• [Description of the task]: The records below should be copied in full, exactly as shown.

• [Saved data entries]:
• • • •

(* ===== verification/Ext2Blocks.v ===== *)
(** ext2: the blocks of a file. Finding, allocating, adding and freeing blocks
    (ext2_helpers.c, EXT2DeleteBlockFromBG), and the inode table that records
    them: decoding, encoding, reading and writing inodes (ext2_sb_ops.c). *)

From S2P Require Import Prelude BitMath Bytes Ext2.

Section Blocks.
Context `{Volume} `{Kernel}.

Definition EXT2_BLOCKS_PER_BLOCK : Z := block_size / 4.

Definition EXT2InodeNumberToGroup (inode_number : Z) : Z := wrap32 (inode_number - 1) / inodes_per_group.

(** * Finding a block of a file *)

Definition FindIndirect (inode block_idx : Z) : M ext2 Z :=
  if inode =? 0 then ret (-1)
  else
    let* indirect_block := blk_at inode 12 in
    if indirect_block =? 0 then ret 0
    else
      bread_use indirect_block;;
      let block := wrap32 (block_idx - 12) mod EXT2_BLOCKS_PER_BLOCK in
      let* r := get_le 4 indirect_block (4 * block) in
      brelse indirect_block;;
      if r =? 0 then ret 0 else ret r.

(** [block_idx - 12 - bpb] and [block_idx - 12 - bpb - bpb * bpb], in 64 bits. *)
Definition double_rest (block_idx : Z) : Z := wrap64 (wrap32 (block_idx - 12) - EXT2_BLOCKS_PER_BLOCK).
Definition triple_rest (block_idx : Z) : Z := wrap64 (double_rest block_idx - wrap64 (EXT2_BLOCKS_PER_BLOCK * EXT2_BLOCKS_PER_BLOCK)).

Definition FindDoubleIndirect (inode block_idx : Z) : M ext2 Z :=
  if inode =? 0 then ret 0
  else
    let* double_indirect_block := blk_at inode 13 in
    bread_use double_indirect_block;;
    let* indirect_block := get_le 4 double_indirect_block (4 * (double_rest block_idx / EXT2_BLOCKS_PER_BLOCK)) in
    if indirect_block =? 0 then brelse double_indirect_block;; ret 0
    else
      bread_use indirect_block;;
      let* block := get_le 4 indirect_block (4 * (double_rest block_idx mod EXT2_BLOCKS_PER_BLOCK)) in
      brelse double_indirect_block;;
      brelse indirect_block;;
      ret block.

Definition FindTripleIndirect (inode block_idx : Z) : M ext2 Z :=
  let bpb := EXT2_BLOCKS_PER_BLOCK in
  let r := triple_rest block_idx in
  if inode =? 0 then ret 0
  else
    let* triple_indirect_block := blk_at inode 14 in
    if triple_indirect_block =? 0 then ret 0
    else
      bread_use triple_indirect_block;;
      let* double_indirect_block := get_le 4 triple_indirect_block (4 * (r / wrap64 (bpb * bpb))) in
      if double_indirect_block =? 0 then brelse triple_indirect_block;; ret 0
      else
        bread_use double_indirect_block;;
        let* indirect_block := get_le 4 double_indirect_block (4 * ((r / bpb) mod bpb)) in
        if indirect_block =? 0 then brelse triple_indirect_block;; brelse double_indirect_block;; ret 0
        else
          bread_use indirect_block;;
          let* block := get_le 4 indirect_block (4 * (r mod bpb)) in
          brelse triple_indirect_block;;
          brelse double_indirect_block;;
          brelse indirect_block;;
          ret block.

Definition FindDataBlock (inode block_idx : Z) : M ext2 Z :=
  let bpb := EXT2_BLOCKS_PER_BLOCK in
  let block_idx := wrap32 block_idx in
  if inode =? 0 then ret (-1)
  else if block_idx <? 12 then blk_at inode block_idx
  else if block_idx <? wrap64 (12 + bpb) then FindIndirect inode block_idx
  else if block_idx <? wrap64 (12 + bpb + bpb * bpb) then FindDoubleIndirect inode block_idx
  else FindTripleIndirect inode block_idx.

(** * The bitmaps of a block group *)

(** The 64-bit words of a list of bytes. *)
Fixpoint words_of (n : nat) (l : list Z) : list Z :=
  match n with O => [] | S n => le_decode (take 8 l) :: words_of n (drop 8 l) end.
(** [FindFirstUnsetInBuffer] on the words of a buffer. *)
Definition find_unset (b : Z) : M ext2 Z :=
  let u64_inside_block := wrap32 (block_size / 8) in
  let* l := buf_read b 0 (8 * u64_inside_block) in
  of_option (FindFirstUnsetInBuffer (words_of (Z.to_nat u64_inside_block) l)).
(** [bitmap[i / 64] |= 1ULL << (i % 64)] and its inverse. *)
Definition bit_set (b i : Z) : M ext2 unit :=
  let* w := get_le 8 b (8 * (i / 64)) in put_le 8 b (8 * (i / 64)) (Z.lor w (Z.shiftl 1 (i mod 64))).
Definition bit_clear (b i : Z) : M ext2 unit :=
  let* w := get_le 8 b (8 * (i / 64)) in put_le 8 b (8 * (i / 64)) (Z.land w (not64 (Z.shiftl 1 (i mod 64)))).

• • • •

• [Exercise answer]:
(* ===== verification/Ext2Blocks.v ===== *)
(** ext2: the blocks of a file. Finding, allocating, adding and freeing blocks
    (ext2_helpers.c, EXT2DeleteBlockFromBG), and the inode table that records
    them: decoding, encoding, reading and writing inodes (ext2_sb_ops.c). *)

From S2P Require Import Prelude BitMath Bytes Ext2.

Section Blocks.
Context `{Volume} `{Kernel}.

Definition EXT2_BLOCKS_PER_BLOCK : Z := block_size / 4.

Definition EXT2InodeNumberToGroup (inode_number : Z) : Z := wrap32 (inode_number - 1) / inodes_per_group.

(** * Finding a block of a file *)

Definition FindIndirect (inode block_idx : Z) : M ext2 Z :=
  if inode =? 0 then ret (-1)
  else
    let* indirect_block := blk_at inode 12 in
    if indirect_block =? 0 then ret 0
    else
      bread_use indirect_block;;
      let block := wrap32 (block_idx - 12) mod EXT2_BLOCKS_PER_BLOCK in
      let* r := get_le 4 indirect_block (4 * block) in
      brelse indirect_block;;
      if r =? 0 then ret 0 else ret r.

(** [block_idx - 12 - bpb] and [block_idx - 12 - bpb - bpb * bpb], in 64 bits. *)
Definition double_rest (block_idx : Z) : Z := wrap64 (wrap32 (block_idx - 12) - EXT2_BLOCKS_PER_BLOCK).
Definition triple_rest (block_idx : Z) : Z := wrap64 (double_rest block_idx - wrap64 (EXT2_BLOCKS_PER_BLOCK * EXT2_BLOCKS_PER_BLOCK)).

Definition FindDoubleIndirect (inode block_idx : Z) : M ext2 Z :=
  if inode =? 0 then ret 0
  else
    let* double_indirect_block := blk_at inode 13 in
    bread_use double_indirect_block;;
    let* indirect_block := get_le 4 double_indirect_block (4 * (double_rest block_idx / EXT2_BLOCKS_PER_BLOCK)) in
    if indirect_block =? 0 then brelse double_indirect_block;; ret 0
    else
      bread_use indirect_block;;
      let* block := get_le 4 indirect_block (4 * (double_rest block_idx mod EXT2_BLOCKS_PER_BLOCK)) in
      brelse double_indirect_block;;
      brelse indirect_block;;
      ret block.

Definition FindTripleIndirect (inode block_idx : Z) : M ext2 Z :=
  let bpb := EXT2_BLOCKS_PER_BLOCK in
  let r := triple_rest block_idx in
  if inode =? 0 then ret 0
  else
    let* triple_indirect_block := blk_at inode 14 in
    if triple_indirect_block =? 0 then ret 0
    else
      bread_use triple_indirect_block;;
      let* double_indirect_block := get_le 4 triple_indirect_block (4 * (r / wrap64 (bpb * bpb))) in
      if double_indirect_block =? 0 then brelse triple_indirect_block;; ret 0
      else
        bread_use double_indirect_block;;
        let* indirect_block := get_le 4 double_indirect_block (4 * ((r / bpb) mod bpb)) in
        if indirect_block =? 0 then brelse triple_indirect_block;; brelse double_indirect_block;; ret 0
        else
          bread_use indirect_block;;
          let* block := get_le 4 indirect_block (4 * (r mod bpb)) in
          brelse triple_indirect_block;;
          brelse double_indirect_block;;
          brelse indirect_block;;
          ret block.

Definition FindDataBlock (inode block_idx : Z) : M ext2 Z :=
  let bpb := EXT2_BLOCKS_PER_BLOCK in
  let block_idx := wrap32 block_idx in
  if inode =? 0 then ret (-1)
  else if block_idx <? 12 then blk_at inode block_idx
  else if block_idx <? wrap64 (12 + bpb) then FindIndirect inode block_idx
  else if block_idx <? wrap64 (12 + bpb + bpb * bpb) then FindDoubleIndirect inode block_idx
  else FindTripleIndirect inode block_idx.

(** * The bitmaps of a block group *)

(** The 64-bit words of a list of bytes. *)
Fixpoint words_of (n : nat) (l : list Z) : list Z :=
  match n with O => [] | S n => le_decode (take 8 l) :: words_of n (drop 8 l) end.
(** [FindFirstUnsetInBuffer] on the words of a buffer. *)
Definition find_unset (b : Z) : M ext2 Z :=
  let u64_inside_block := wrap32 (block_size / 8) in
  let* l := buf_read b 0 (8 * u64_inside_block) in
  of_option (FindFirstUnsetInBuffer (words_of (Z.to_nat u64_inside_block) l)).
(** [bitmap[i / 64] |= 1ULL << (i % 64)] and its inverse. *)
Definition bit_set (b i : Z) : M ext2 unit :=
  let* w := get_le 8 b (8 * (i / 64)) in put_le 8 b (8 * (i / 64)) (Z.lor w (Z.shiftl 1 (i mod 64))).
Definition bit_clear (b i : Z) : M ext2 unit :=
  let* w := get_le 8 b (8 * (i / 64)) in put_le 8 b (8 * (i / 64)) (Z.land w (not64 (Z.shiftl 1 (i mod 64)))).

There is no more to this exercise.